Look through the data below for the line with "rewrite split_join; [|done|].", and transcribe it exactly together with each line after it up to and including the line with "by (symmetry; apply Nat.eqb_neq; lia).". Give nothing else.

Records for the exercise section start

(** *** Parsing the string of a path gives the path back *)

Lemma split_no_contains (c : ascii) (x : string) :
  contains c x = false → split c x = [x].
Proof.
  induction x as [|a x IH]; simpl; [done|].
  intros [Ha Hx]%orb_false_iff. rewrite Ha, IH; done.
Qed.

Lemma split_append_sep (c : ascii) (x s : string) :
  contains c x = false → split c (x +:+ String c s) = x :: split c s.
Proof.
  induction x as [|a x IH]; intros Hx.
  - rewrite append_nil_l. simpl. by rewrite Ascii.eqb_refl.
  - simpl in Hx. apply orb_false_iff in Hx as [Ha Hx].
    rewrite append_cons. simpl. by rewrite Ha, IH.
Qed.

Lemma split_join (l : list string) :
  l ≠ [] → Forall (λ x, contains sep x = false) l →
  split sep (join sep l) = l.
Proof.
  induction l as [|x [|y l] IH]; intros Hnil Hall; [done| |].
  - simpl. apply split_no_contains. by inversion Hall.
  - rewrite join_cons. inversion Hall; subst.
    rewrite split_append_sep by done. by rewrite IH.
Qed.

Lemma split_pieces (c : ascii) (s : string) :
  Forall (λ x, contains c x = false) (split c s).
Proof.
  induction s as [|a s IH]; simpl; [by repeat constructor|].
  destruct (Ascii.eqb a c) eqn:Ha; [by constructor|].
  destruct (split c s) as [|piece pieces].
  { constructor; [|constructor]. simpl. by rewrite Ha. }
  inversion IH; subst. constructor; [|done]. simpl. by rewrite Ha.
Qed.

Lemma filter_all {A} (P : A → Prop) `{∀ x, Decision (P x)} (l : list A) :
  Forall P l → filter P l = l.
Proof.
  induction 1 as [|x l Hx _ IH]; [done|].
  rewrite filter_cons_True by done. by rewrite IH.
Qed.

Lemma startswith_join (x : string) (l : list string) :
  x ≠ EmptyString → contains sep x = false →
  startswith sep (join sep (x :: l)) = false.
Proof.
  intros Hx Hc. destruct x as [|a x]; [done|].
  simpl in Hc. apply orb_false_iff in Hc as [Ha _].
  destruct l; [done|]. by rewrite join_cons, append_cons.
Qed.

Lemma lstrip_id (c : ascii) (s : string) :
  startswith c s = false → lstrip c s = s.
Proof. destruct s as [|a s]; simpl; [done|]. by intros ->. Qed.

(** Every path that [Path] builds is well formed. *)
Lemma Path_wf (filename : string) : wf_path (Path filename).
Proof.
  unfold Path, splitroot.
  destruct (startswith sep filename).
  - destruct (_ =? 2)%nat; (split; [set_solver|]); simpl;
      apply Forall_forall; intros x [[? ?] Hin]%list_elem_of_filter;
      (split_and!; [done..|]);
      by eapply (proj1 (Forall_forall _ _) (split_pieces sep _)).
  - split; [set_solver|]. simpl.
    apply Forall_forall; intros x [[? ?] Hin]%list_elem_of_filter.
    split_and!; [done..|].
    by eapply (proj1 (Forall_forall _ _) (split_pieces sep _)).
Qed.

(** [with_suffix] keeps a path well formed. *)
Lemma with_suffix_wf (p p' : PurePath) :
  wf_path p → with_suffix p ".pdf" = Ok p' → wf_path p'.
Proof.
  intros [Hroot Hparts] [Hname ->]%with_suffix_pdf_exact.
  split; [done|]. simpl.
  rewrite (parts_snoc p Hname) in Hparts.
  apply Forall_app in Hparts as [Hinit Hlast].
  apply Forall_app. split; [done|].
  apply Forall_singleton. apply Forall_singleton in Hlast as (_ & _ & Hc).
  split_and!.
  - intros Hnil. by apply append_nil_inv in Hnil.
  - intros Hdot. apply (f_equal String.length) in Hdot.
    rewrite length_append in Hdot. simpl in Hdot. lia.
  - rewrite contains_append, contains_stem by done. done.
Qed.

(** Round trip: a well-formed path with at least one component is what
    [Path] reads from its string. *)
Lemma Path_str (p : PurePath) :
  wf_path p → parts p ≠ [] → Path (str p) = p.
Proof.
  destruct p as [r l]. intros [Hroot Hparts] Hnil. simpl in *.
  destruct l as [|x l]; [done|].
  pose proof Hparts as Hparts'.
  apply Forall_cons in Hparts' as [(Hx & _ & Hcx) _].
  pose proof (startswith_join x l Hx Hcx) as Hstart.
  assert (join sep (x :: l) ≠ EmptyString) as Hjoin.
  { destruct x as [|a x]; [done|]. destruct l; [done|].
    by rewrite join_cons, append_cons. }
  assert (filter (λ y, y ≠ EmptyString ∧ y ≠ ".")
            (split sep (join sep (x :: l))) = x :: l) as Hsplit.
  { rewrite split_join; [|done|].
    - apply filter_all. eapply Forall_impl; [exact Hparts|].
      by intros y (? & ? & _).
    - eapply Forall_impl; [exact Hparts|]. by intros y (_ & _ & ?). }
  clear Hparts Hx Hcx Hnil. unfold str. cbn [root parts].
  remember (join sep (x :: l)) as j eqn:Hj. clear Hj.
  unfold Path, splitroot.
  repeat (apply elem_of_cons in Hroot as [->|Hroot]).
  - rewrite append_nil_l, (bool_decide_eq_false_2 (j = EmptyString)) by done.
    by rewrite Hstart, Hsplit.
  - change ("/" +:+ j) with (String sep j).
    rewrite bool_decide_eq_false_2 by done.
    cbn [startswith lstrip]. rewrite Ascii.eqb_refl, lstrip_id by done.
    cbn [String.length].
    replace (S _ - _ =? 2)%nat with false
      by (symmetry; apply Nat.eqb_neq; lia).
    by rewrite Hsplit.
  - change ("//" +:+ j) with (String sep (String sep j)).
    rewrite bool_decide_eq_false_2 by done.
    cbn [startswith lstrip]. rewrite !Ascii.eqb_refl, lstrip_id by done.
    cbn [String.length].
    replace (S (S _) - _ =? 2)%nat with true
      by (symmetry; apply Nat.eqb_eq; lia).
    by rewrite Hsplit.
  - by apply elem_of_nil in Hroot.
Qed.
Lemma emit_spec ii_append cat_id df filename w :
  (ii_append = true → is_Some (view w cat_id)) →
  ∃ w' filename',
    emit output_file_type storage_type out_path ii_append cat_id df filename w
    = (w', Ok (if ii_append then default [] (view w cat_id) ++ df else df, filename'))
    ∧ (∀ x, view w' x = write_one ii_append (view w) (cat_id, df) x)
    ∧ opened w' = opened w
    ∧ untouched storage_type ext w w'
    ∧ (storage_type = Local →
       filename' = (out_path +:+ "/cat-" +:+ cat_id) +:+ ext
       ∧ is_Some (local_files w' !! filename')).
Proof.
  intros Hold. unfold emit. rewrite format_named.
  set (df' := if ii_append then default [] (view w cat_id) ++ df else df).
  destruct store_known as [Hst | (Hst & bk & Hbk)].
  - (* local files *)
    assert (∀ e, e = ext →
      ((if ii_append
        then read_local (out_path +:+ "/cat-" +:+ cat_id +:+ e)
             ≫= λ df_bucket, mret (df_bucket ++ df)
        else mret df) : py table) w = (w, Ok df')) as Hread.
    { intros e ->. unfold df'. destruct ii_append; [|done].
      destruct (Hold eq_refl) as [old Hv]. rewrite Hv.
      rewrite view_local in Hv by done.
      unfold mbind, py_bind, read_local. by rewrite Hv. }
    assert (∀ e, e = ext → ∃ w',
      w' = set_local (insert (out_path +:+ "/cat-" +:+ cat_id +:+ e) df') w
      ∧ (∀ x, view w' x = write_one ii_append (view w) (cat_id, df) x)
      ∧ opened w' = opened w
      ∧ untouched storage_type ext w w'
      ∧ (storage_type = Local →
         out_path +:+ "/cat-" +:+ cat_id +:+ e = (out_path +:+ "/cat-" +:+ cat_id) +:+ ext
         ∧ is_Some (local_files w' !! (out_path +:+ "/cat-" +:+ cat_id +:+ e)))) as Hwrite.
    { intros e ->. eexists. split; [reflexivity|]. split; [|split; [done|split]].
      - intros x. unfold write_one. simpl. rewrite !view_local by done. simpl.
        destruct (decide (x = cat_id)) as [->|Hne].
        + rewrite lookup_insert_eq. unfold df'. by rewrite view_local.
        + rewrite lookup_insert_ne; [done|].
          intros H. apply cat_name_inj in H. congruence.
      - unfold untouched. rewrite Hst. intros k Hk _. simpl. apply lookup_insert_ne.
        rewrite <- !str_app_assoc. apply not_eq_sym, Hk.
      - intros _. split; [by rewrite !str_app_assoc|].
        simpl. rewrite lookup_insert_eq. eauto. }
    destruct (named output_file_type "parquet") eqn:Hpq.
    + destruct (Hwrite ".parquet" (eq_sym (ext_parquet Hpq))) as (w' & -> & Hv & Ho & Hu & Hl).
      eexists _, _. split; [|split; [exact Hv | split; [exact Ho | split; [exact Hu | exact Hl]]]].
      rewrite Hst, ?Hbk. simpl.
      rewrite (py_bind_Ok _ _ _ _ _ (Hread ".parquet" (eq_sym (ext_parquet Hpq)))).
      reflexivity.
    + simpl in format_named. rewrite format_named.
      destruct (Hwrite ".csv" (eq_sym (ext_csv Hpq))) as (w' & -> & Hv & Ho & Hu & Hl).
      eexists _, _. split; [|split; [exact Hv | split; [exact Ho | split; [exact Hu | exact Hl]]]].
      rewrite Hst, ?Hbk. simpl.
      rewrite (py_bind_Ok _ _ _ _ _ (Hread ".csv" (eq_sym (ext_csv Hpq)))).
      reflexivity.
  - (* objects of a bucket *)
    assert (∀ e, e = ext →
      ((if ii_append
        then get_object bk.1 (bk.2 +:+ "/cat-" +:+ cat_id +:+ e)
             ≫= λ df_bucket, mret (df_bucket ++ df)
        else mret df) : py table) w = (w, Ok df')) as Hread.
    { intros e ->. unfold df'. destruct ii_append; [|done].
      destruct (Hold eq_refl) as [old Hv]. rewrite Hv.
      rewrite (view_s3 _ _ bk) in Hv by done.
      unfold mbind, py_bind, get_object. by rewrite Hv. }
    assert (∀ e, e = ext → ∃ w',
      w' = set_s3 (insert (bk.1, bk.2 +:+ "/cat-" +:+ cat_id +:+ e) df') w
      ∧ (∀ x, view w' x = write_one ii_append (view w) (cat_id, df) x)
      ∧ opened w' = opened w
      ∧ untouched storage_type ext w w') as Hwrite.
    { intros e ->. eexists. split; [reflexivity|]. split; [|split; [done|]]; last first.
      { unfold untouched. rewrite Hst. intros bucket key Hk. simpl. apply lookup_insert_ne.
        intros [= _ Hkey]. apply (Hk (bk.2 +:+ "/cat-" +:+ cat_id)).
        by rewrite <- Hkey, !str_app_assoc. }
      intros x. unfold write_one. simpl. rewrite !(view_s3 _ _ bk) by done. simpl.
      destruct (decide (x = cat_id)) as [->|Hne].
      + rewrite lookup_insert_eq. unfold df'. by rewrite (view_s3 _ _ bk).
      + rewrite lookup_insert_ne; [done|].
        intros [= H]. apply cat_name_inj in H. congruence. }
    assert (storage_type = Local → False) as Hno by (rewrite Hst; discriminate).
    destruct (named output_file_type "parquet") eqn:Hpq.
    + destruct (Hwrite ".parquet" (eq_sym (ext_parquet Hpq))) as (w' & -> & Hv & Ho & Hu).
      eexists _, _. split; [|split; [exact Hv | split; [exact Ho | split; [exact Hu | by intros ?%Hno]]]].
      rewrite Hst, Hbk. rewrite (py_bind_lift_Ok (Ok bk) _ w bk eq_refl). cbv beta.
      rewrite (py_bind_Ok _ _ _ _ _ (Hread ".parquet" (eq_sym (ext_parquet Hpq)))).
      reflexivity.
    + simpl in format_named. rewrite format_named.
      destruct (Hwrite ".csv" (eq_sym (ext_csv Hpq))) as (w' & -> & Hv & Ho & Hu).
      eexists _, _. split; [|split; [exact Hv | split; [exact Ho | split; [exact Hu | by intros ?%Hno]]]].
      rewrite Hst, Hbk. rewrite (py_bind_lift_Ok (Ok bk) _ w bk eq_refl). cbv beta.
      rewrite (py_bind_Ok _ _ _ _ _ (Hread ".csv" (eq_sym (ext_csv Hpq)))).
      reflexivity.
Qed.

Records for the exercise section end

◆ **Expected answer**
  { rewrite split_join; [|done|].
    - apply filter_all. eapply Forall_impl; [exact Hparts|].
      by intros y (? & ? & _).
    - eapply Forall_impl; [exact Hparts|]. by intros y (_ & _ & ?). }
  clear Hparts Hx Hcx Hnil. unfold str. cbn [root parts].
  remember (join sep (x :: l)) as j eqn:Hj. clear Hj.
  unfold Path, splitroot.
  repeat (apply elem_of_cons in Hroot as [->|Hroot]).
  - rewrite append_nil_l, (bool_decide_eq_false_2 (j = EmptyString)) by done.
    by rewrite Hstart, Hsplit.
  - change ("/" +:+ j) with (String sep j).
    rewrite bool_decide_eq_false_2 by done.
    cbn [startswith lstrip]. rewrite Ascii.eqb_refl, lstrip_id by done.
    cbn [String.length].
    replace (S _ - _ =? 2)%nat with false
      by (symmetry; apply Nat.eqb_neq; lia).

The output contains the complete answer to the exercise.